◆ Instructions to follow ◆
From the data that follows, copy every line holding the string "clickListener".

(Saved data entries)
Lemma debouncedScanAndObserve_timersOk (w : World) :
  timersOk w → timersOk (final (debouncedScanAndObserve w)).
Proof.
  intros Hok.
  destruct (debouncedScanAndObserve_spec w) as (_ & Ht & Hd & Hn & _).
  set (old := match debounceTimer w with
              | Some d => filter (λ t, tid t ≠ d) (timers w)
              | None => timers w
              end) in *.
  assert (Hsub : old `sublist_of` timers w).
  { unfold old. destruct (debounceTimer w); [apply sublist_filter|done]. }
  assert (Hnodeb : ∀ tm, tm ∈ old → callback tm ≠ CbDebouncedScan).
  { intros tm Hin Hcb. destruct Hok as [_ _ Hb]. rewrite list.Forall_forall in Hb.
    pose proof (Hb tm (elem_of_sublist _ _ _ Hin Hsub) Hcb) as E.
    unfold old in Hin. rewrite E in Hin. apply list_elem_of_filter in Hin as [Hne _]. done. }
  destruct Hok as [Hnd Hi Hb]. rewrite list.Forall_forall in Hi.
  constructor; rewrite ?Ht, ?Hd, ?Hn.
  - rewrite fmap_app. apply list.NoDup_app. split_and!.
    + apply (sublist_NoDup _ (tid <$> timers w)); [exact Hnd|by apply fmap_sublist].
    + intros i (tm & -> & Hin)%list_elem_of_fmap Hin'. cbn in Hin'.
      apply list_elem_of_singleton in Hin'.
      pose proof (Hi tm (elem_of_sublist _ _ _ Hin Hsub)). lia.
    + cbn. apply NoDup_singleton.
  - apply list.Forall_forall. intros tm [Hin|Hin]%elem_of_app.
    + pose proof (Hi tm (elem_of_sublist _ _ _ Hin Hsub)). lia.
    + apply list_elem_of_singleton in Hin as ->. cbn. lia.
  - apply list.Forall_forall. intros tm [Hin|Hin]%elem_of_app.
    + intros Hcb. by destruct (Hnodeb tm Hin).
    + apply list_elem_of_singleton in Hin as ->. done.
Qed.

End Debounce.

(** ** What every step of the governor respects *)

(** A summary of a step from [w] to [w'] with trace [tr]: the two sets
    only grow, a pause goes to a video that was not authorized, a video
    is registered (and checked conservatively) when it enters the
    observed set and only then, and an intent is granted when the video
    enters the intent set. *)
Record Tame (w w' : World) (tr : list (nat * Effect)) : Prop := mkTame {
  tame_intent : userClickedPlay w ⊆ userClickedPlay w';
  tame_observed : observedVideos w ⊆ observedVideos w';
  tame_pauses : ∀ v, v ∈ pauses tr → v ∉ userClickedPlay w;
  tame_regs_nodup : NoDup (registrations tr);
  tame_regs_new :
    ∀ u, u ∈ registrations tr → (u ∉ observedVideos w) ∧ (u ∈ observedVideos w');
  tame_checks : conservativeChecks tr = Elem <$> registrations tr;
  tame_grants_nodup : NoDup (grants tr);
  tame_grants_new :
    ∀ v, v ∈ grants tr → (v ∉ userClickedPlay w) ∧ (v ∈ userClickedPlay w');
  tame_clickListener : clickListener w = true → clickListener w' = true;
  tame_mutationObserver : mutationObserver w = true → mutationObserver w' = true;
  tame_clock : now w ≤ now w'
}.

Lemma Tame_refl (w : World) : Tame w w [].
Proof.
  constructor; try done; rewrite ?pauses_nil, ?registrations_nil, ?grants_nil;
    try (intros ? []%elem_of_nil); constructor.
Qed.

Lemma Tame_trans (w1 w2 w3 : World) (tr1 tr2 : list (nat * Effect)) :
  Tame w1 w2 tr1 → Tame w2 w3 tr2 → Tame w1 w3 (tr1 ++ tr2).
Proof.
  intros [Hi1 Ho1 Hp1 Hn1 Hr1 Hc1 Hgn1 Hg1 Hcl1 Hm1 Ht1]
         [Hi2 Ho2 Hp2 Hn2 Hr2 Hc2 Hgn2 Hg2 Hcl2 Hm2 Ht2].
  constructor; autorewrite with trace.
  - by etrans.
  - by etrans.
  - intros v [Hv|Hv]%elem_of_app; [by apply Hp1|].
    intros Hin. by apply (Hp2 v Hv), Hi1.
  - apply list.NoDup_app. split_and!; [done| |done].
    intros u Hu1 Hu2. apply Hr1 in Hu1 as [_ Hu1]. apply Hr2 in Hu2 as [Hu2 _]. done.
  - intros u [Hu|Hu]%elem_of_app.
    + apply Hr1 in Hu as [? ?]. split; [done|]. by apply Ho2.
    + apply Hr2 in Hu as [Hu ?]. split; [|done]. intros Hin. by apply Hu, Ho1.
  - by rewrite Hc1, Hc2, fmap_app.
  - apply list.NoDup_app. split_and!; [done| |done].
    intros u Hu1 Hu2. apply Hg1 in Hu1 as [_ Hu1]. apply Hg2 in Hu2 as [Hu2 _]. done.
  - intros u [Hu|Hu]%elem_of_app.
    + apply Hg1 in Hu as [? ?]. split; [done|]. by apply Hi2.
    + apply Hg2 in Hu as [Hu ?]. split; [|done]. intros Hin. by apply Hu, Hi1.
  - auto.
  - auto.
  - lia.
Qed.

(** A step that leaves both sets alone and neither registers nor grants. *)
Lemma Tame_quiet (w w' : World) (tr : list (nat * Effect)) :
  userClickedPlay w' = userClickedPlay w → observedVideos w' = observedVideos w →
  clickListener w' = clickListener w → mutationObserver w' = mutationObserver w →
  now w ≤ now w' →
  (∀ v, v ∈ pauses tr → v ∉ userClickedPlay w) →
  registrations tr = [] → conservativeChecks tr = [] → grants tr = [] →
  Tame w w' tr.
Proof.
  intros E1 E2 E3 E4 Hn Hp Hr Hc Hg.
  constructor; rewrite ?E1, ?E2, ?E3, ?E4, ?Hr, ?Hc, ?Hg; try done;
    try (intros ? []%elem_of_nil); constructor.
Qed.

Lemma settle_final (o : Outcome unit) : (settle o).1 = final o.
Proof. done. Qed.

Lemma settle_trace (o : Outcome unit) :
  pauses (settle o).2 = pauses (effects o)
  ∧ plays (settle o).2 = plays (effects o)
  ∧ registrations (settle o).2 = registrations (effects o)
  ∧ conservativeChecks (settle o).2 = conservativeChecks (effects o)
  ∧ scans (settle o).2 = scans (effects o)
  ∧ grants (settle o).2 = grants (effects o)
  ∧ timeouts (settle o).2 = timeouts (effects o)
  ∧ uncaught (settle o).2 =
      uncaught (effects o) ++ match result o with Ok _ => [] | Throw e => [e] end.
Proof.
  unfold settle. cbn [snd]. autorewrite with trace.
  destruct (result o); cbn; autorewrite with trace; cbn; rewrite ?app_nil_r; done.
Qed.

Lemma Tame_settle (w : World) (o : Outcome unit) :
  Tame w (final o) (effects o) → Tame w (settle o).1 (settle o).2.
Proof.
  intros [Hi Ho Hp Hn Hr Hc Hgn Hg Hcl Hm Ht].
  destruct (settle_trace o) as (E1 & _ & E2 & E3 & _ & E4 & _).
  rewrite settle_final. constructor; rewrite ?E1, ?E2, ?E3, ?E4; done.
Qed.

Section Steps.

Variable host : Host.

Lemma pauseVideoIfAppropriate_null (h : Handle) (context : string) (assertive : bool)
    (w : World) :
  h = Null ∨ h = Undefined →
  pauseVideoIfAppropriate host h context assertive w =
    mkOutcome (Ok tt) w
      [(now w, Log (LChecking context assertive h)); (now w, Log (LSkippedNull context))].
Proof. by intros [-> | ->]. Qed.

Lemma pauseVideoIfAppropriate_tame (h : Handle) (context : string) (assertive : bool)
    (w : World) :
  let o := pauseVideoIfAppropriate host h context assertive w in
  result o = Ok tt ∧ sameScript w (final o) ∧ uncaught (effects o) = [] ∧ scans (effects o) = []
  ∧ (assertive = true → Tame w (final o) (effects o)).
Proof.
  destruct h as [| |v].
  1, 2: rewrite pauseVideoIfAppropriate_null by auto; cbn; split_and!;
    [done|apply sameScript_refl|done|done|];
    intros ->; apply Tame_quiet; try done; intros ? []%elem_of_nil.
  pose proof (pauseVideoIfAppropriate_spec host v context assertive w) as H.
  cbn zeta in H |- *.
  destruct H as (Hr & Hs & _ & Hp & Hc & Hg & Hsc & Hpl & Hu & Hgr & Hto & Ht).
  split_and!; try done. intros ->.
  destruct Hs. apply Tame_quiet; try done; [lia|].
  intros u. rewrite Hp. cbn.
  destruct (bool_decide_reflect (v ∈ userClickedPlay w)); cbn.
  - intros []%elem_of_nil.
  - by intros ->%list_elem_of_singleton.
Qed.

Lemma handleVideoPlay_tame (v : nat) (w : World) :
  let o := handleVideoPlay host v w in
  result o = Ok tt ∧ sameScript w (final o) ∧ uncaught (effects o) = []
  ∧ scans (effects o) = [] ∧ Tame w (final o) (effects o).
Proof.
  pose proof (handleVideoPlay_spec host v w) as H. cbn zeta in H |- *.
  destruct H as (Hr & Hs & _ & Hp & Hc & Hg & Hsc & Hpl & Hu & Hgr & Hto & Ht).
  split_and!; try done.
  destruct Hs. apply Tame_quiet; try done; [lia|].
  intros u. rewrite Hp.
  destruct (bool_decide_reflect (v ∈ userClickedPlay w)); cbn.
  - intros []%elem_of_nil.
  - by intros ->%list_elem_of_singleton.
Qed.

◆ Your response ◆
  tame_clickListener : clickListener w = true → clickListener w' = true;
  clickListener w' = clickListener w → mutationObserver w' = mutationObserver w →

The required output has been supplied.